A community drifting apart can feel like the end of the world. This is usually an illusion in the mind. In Mounia Akl’s award-winning short, the decomposition of the neighbourhood is very much tangible.

Submarine is set in the midst of the 2015 Lebanese garbage protests – where the closure of a waste facility saw residents leave their waste to pile high on the streets in defiance of the government’s neglect. Citizens were forced to leave their hometowns and emigrate to get out of the near-uninhabitable urbanities.

Hala (Yumma Marwan) clings desperately to her home as it physically falls to pieces around her – windows are smashed and rubbish bags pollute her flat and the streets. She is angered and dismayed that the government’s continued abandonment of the citizenry is forcing her friends, neighbours, and her lover to hop on the last ship out of town.

In her thesis film for Colombia University, Akl deftly realises the emotional angst that comes with holding onto something in your heart while everyone around screams to let it go. The melancholy is captured in the piece’s languorous editing and the stony yearning writ across Hala’s face.

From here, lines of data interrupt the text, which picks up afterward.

(** * The API-to-S3 pipeline and the manifest validator

    A shallow embedding of
    - [dags/utils/transformations.py]: [clean_dataset] and [enrich_dataset],
      together with the part of pandas they call;
    - [dags/api_to_s3/api_to_s3_etl_dag.py]: the task callables
      [clean_data], [enrich_data], [upload_daily_data], [upload_hourly_data]
      and the [default_args] of the DAG;
    - [kube_validate.py]: [validate_manifest], [process_directory] and
      [main].

    Conventions of the embedding.
    - A Python [float] is idealised as an exact rational ([Qc]); NaN, [None]
      and NaT are the one missing value [Null], as pandas' [isna] sees them.
    - A Python [dict] with string keys is a [gmap string value]: the order of
      the keys, which no statement below depends on, is not kept.
    - What the code reads from its environment is an argument: the wall clock
      ([now]), pandas' timestamp parser ([parse]), the square root used
      by [std] ([sqrt]), the directory walk and the file loader of the
      validator ([walk], [load]).
    - An exception is a value of [exn]; code that may raise returns a
      [result]. *)

From Stdlib Require Import ZArith QArith Qcanon String Ascii.
From stdpp Require Import gmap strings list fin_maps sorting pretty.

Open Scope Z_scope.

(** ** Python values and exceptions *)

Inductive value :=
| Null                    (* None, NaN, NaT *)
| Int (z : Z)             (* int *)
| Num (q : Qc)            (* float *)
| Str (s : string)        (* str *)
| Bool (b : bool)         (* bool *)
| Date (d : Z)            (* datetime.date, days since 1970-01-01 *)
| Timestamp (ns : Z).     (* pandas.Timestamp, nanoseconds since the epoch *)

Inductive exn :=
| KeyError (labels : list string)
| ValueError (msg : string)
| TypeError (msg : string)
| ZeroDivisionError.

Inductive result (A : Type) :=
| Ok (a : A)
| Raise (e : exn).
Arguments Ok {A} a.
Arguments Raise {A} e.

Definition bind {A B} (r : result A) (k : A -> result B) : result B :=
  match r with Ok a => k a | Raise e => Raise e end.

Notation "'let!' x ':=' r 'in' k" := (bind r (fun x => k))
  (at level 10, x name, r at level 100, k at level 200).

Fixpoint mapM_result {A B} (f : A -> result B) (l : list A) : result (list B) :=
  match l with
  | [] => Ok []
  | x :: l' => let! y := f x in let! ys := mapM_result f l' in Ok (y :: ys)
  end.

Definition Qc_eqb (x y : Qc) : bool := Qeq_bool (this x) (this y).

#[global] Instance Qc_eq_decision : EqDecision Qc.
Proof.
  intros x y. destruct (Qc_eqb x y) eqn:E.
  - left. apply Qc_is_canon, Qeq_bool_iff, E.
  - right. intros ->. unfold Qc_eqb in E.
    rewrite (proj2 (Qeq_bool_iff _ _) (Qeq_refl _)) in E. discriminate.
Defined.

#[global] Instance value_eq_decision : EqDecision value.
Proof. solve_decision. Defined.

#[global] Instance exn_eq_decision : EqDecision exn.
Proof. solve_decision. Defined.

#[global] Instance result_eq_decision `{EqDecision A} : EqDecision (result A).
Proof. solve_decision. Defined.

Abbreviation pydict := (gmap string value).

(** ** Numbers *)

Definition qz (z : Z) : Qc := Q2Qc (inject_Z z).
Definition qn (n : nat) : Qc := qz (Z.of_nat n).
Lemma lookups_step (u : Z) (arg0 today : string) (resp : http_result) (d : db) :
  u ∉ ADMIN_IDS -> valid_number arg0 -> usable_result resp ≠ [] ->
  fits u = true -> fits (balance d u) = true ->
  last_topup d u = Some today -> CREDIT_COST_PER_LOOKUP <= balance d u ->
  let d' := handle ADMIN_IDS py_int (UNum u [arg0] today resp) d in
  balance d' u = balance d u - CREDIT_COST_PER_LOOKUP /\ last_topup d' u = Some today.
Proof.
  intros Hout Hvalid Hsome Fu Fb Htoday Hge d'. subst d'. cbn [handle].
  pose proof (gate_store_same_day today u d Htoday) as Hg.
  rewrite (num_cmd_charged ADMIN_IDS u arg0 [] today resp d (balance d u)
             Hout Hvalid Hsome (gate_same_day _ _ _ Fu Htoday))
    by (rewrite Hg; exact Hge).
  rewrite Hg. destruct (charge_balance u d Fu Fb Hge) as (Hb & _ & Ht & _).
  split; [exact Hb | rewrite Ht; exact Htoday].
Qed.

Lemma lookups_spend (u : Z) (arg0 today : string) (resp : http_result) (n : nat) (d : db) :
  u ∉ ADMIN_IDS -> valid_number arg0 -> usable_result resp ≠ [] ->
  fits u = true -> fits (balance d u) = true ->
  last_topup d u = Some today ->
  Z.of_nat n * CREDIT_COST_PER_LOOKUP <= balance d u ->
  let d' := handle_all ADMIN_IDS py_int (lookups n u arg0 today resp) d in
  balance d' u = balance d u - Z.of_nat n * CREDIT_COST_PER_LOOKUP /\
  last_topup d' u = Some today.
Proof.
  intros Hout Hvalid Hsome Fu. revert d.
  induction n as [|n IH]; intros d Fb Htoday Hn d'; subst d'.
  - simpl. split; [lia | exact Htoday].
  - assert (Hcons : handle_all ADMIN_IDS py_int (lookups (S n) u arg0 today resp) d
                    = handle_all ADMIN_IDS py_int (lookups n u arg0 today resp)
                        (handle ADMIN_IDS py_int (UNum u [arg0] today resp) d))
      by reflexivity.
    rewrite Hcons. unfold CREDIT_COST_PER_LOOKUP in *.
    destruct (lookups_step u arg0 today resp d Hout Hvalid Hsome Fu Fb Htoday)
      as [Hb Ht]; [unfold CREDIT_COST_PER_LOOKUP; lia |].
    unfold CREDIT_COST_PER_LOOKUP in *.
    destruct (IH (handle ADMIN_IDS py_int (UNum u [arg0] today resp) d)) as [Hb' Ht'].
    + rewrite Hb. apply fits_bounds. apply fits_bounds in Fb.
      unfold INT64_MIN, INT64_MAX in *. lia.
    + exact Ht.
    + lia.
    + split; [rewrite Hb'; lia | exact Ht'].
Qed.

The film’s centrepiece sees Hala pull together one last hurrah for the township at the Submarine – a watering hole of homely warmth, music, and love. When she first enters the shell of a bar, cavernous in its emptiness, and puts a gorgeous Lebanese ballad on the stereo, her tentative, lonely dancing hits really hard.

A gentle bit of movie trickery sees the shot beautifully transition into a scene of joy as the rest of the community joins her. Its dreamlike emergence is Akl’s most powerful assertion that home can always be found in the heart and mind, however far away life takes you.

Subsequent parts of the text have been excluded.